Un silencio tiñe la niebla,
Y ya no lo oigo,
El chapoteo de sus miembros,
Ya no las oigo,
Palabras que olvidé,
Solo un vestigio inarticulado,
como un guiñapo súbito,
como una huella desvaída,
Clamor mudo desde el abismo.

Aún no es ahora.
El pasado nunca fue,
La memoria lo creó.
Y olvidé.

Si pudiera,
Si pudiera esperar,
Si pudiera esperar su regreso.
Si pudiera esperar su regreso le contaría,
Le hablaría de este tiempo de cenizas,
Sería mi testigo,
Sería otro mártir.
Pero en mi hogar sólo quedan rumores amargos,
y el estanqué está íntimo de luna.

Tuve tres hijos.
                            Mi memoria los creó.

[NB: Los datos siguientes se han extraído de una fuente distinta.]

(* ===== verification/SchemaProps.v ===== *)
(** * Properties of the schema

    What [validateCurrentSchema] accepts, what [bootstrapSchema] writes, that
    opening a database is atomic, and that a database opened once opens
    again. *)
From Stdlib Require Import Ascii.
From S2P Require Import Prelude.
From S2P Require Import GoStrings.
From S2P Require Import GoTime.
From S2P Require Import GoErrors.
From S2P Require Import SpoolCommon.
From S2P Require Import Records.
From S2P Require Import RecordsProps.
From S2P Require Import Schema.
#[local] Open Scope Z_scope.
#[local] Open Scope relay_scope.

(** ** The schema the code relies on *)

(** The text [sqlite_master] has for an object, when there is one. *)
Definition stored_sql (ty : objtype) (name : string) (f : dbfile) : option string :=
  o ← head (select_object ty name f);
  t ← o_sql o;
  if decide (TrimSpace t = "") then None else Some t.

Section schema.
Context `{U : UnicodeTables} `{Env : RecordEnv}.

Definition sql_has (ty : objtype) (name : string) (snippets : list string) (f : dbfile) : Prop :=
  ∃ t, stored_sql ty name f = Some t ∧
       forallb (Contains (normalizeSQL t)) snippets = true.

(** Version 1 of the schema: one table [records] with the columns in order,
    whose definition has the constraints, and the two indexes. *)
Definition schema_v1 (f : dbfile) : Prop :=
  length (select_object TypeTable recordsTableName f) = 1%nat ∧
  table_info recordsTableName f = expectedColumns ∧
  sql_has TypeTable recordsTableName requiredSnippets f ∧
  Forall (λ x : string * string, sql_has TypeIndex x.1 [x.2] f) requiredIndexes.
Lemma queryAllIDs_ok s s' out :
  queryAllIDs s = (s', inl out) → same_db s s' ∧ out = dom (db_cur s).
Proof.
  unfold queryAllIDs. intros Hr. bind_inv Hr as [] s1 Hd.
  apply wrapped_ok, drv_ok in Hd. bind_inv Hr as x s2 Hg. injection Hg as <- <-.
  apply scan_ids_ok in Hr as [Hs ->]. destruct Hd as (Hc & Ht & Ho).
  split; [destruct Hs as (?&?&?); repeat split; congruence|].
  rewrite Hc. apply set_eq. intros i.
  rewrite elem_of_list_to_set, list_elem_of_fmap, elem_of_dom. split.
  - intros ([j r] & -> & Hin%elem_of_map_to_list). by exists r.
  - intros [r Hr']. exists (i, r). split; [done|]. by apply elem_of_map_to_list.
Qed.

(** What recovery makes of a record that was left [working]. *)
Definition requeued_meta (t : time) (m : recordMetadata) : Prop :=
  m_State m = StateQueued ∧ m_NextAttemptAt m = t ∧ m_OperationID m = "" ∧
  m_OperationLocation m = "" ∧ m_ProviderMessageID m = "" ∧ m_FirstSubmittedAt m = zeroTime.

Definition requeued_row (t : time) (r r' : row) : Prop :=
  ∃ k, r' = set_requeued (timeToMillis t) (timeToMillis (clock k)) r.

Lemma requeue_working_ok t ms s s' out :
  NoDup (m_ID <$> ms) →
  requeue_working t ms s = (s', inl out) →
  db_txn s' = db_txn s ∧ db_conn s' = db_conn s ∧
  m_ID <$> out = m_ID <$> ms ∧ Forall (requeued_meta t) out ∧
  ∀ id, match db_cur s !! id with
        | Some r =>
            if decide (id ∈ m_ID <$> ms ∧ r_state r = StateWorking)
            then ∃ r', db_cur s' !! id = Some r' ∧ requeued_row t r r'
            else db_cur s' !! id = Some r
        | None => db_cur s' !! id = None
        end.
Proof.
  revert s s' out. induction ms as [|m ms IH]; intros s s' out Hnd; cbn [requeue_working fmap list_fmap] in *; intros Hr.
  - injection Hr as <- <-. split_and!; [done|done|done|constructor|].
    intros id. destruct (db_cur s !! id); [|done].
    rewrite decide_False; [done|]. intros [Hin _]. set_solver.
  - apply NoDup_cons in Hnd as [Hm Hnd].
    bind_inv Hr as u s1 Hn. apply now_ok in Hn as [(Hc1 & Ht1 & Ho1) ->].
    bind_inv Hr as n s2 Hu. apply wrapped_ok, exec_UPDATE_ok in Hu as (Ht2 & Ho2 & Hu).
    bind_inv Hr as o s3 Hrest. injection Hr as <- <-.
    apply IH in Hrest as (Ht3 & Ho3 & Hids & Hall & Hcur); [|done].
    split; [congruence|]. split; [congruence|]. cbn. split; [by f_equal|].
    split; [constructor; [done|done]|].
    intros id. specialize (Hcur id). rewrite <- Hc1.
    destruct (decide (id = m_ID m)) as [-> |Hne].
    + destruct Hu as [(-> & Hc2 & Hno)|(-> & r & Hl & Hst & _ & Hc2)]; rewrite Hc2 in Hcur.
      * destruct (db_cur s1 !! m_ID m) as [r|] eqn:Hl; [|done].
        rewrite decide_False in Hcur by tauto. rewrite decide_False; [done|].
        intros [_ Hst]. apply Hno. eauto.
      * rewrite lookup_insert_eq in Hcur. rewrite Hl.
        rewrite decide_False in Hcur by tauto. rewrite decide_True by set_solver.
        eexists. split; [exact Hcur|]. by eexists.
    + assert (Hc2 : db_cur s2 !! id = db_cur s1 !! id).
      { destruct Hu as [(_ & -> & _)|(_ & r & _ & _ & _ & ->)]; [done|].
        by rewrite lookup_insert_ne. }
      rewrite Hc2 in Hcur. destruct (db_cur s1 !! id) as [r|]; [|done].
      destruct (decide (id ∈ m_ID <$> ms ∧ r_state r = StateWorking)) as [[Hi Hw]|Hno].
      * rewrite decide_True; [done|]. split; [set_solver|done].
      * rewrite decide_False; [done|]. set_solver.
Qed.

Lemma scans_to_ids rows ms : Forall2 scans_to rows ms → m_ID <$> ms = rows.*1.
Proof.
  induction 1 as [|[id r] m rows ms Hx _ IH]; [done|]. cbn. f_equal; [|done].
  by apply scanMetadata_id in Hx as [? _].
Qed.

Lemma scans_to_canonical rows ms :
  Forall2 scans_to rows ms → Forall canonical_id (m_ID <$> ms).
Proof.
  induction 1 as [|[id r] m rows ms Hx _ IH]; cbn; constructor; [|done].
  by apply scanMetadata_id in Hx as (-> & _ & ?).
Qed.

jueves, 17 de enero de 2013

MATER LACRIMARUM






Más allá de las venas y la risas,
el pan sacramental y el vino lúbrico.
Más allá de los signos de una incierta astrología que teje con su urdimbre figuras de dolor.
Más allá de la memoria cautiva en el andamiaje sutil de una mentira.
Más allá del ahora, de la estación en que maduran las bayas y se deroga el verde.
Más allá del después.
Entre un sin fin de luces que buscan tus oídos,
luz profunda de aurora degollada.
Entre un vergel sembrado de fetos muertos o lamentos enterrados o
vísceras que humean entre tus piernas sangrantes abiertas en ávido compás.
Y calzó de locura tu alma.
Y olvidaste ya el número de las bellotas lloradas sobre lo yermo.
Olvidaste un llanto vesperal clavado en el madero que pulsa silencios en un Edén vacío.
Sobre el filo de la noche gemebunda,
semillas como lágrimas, lágrimas como piedras,
percutiendo sobre la cúpula vacía,
sin eco ni memoria, ni compás, ni espera,
bajo un cielo malvado,
entre el resquicio de tus labios sin besos,
contra pechos ya secos rematados en cuchillos,
ante un vientre saqueado, templo de soledad,.
en una bulba convulsa, dentada y glotona.
Y oigo el lamento del roble, su voz astillada y humeante.
Las manos cautivas alzadas a la noche.
Si pudiera llenar de moho las catedrales,
verter planetas en un diván herrumbroso,
fiscalizar el dolor de un reloj parado sobre el andén vacío,
o vestir de luto las lágrimas sangrantes de los arrabales.
Pero viniste hasta mí, Lillith, mendigando una muerte,
en los pliegues del dolor.
Y quise abrazarte sin brazos, hablar con palabras mudas, crispar tu soledad en la alameda.
Quise que comprendieras,
pero sólo quería y nada sabía del dolor y la sangre,
El semen marchitó tus caderas y una ira me arrastró hacia el molino.
Y sin embargo, supe y perdí y maté.

Viniste a mí mendigando una muerte y yo fui tu asesino.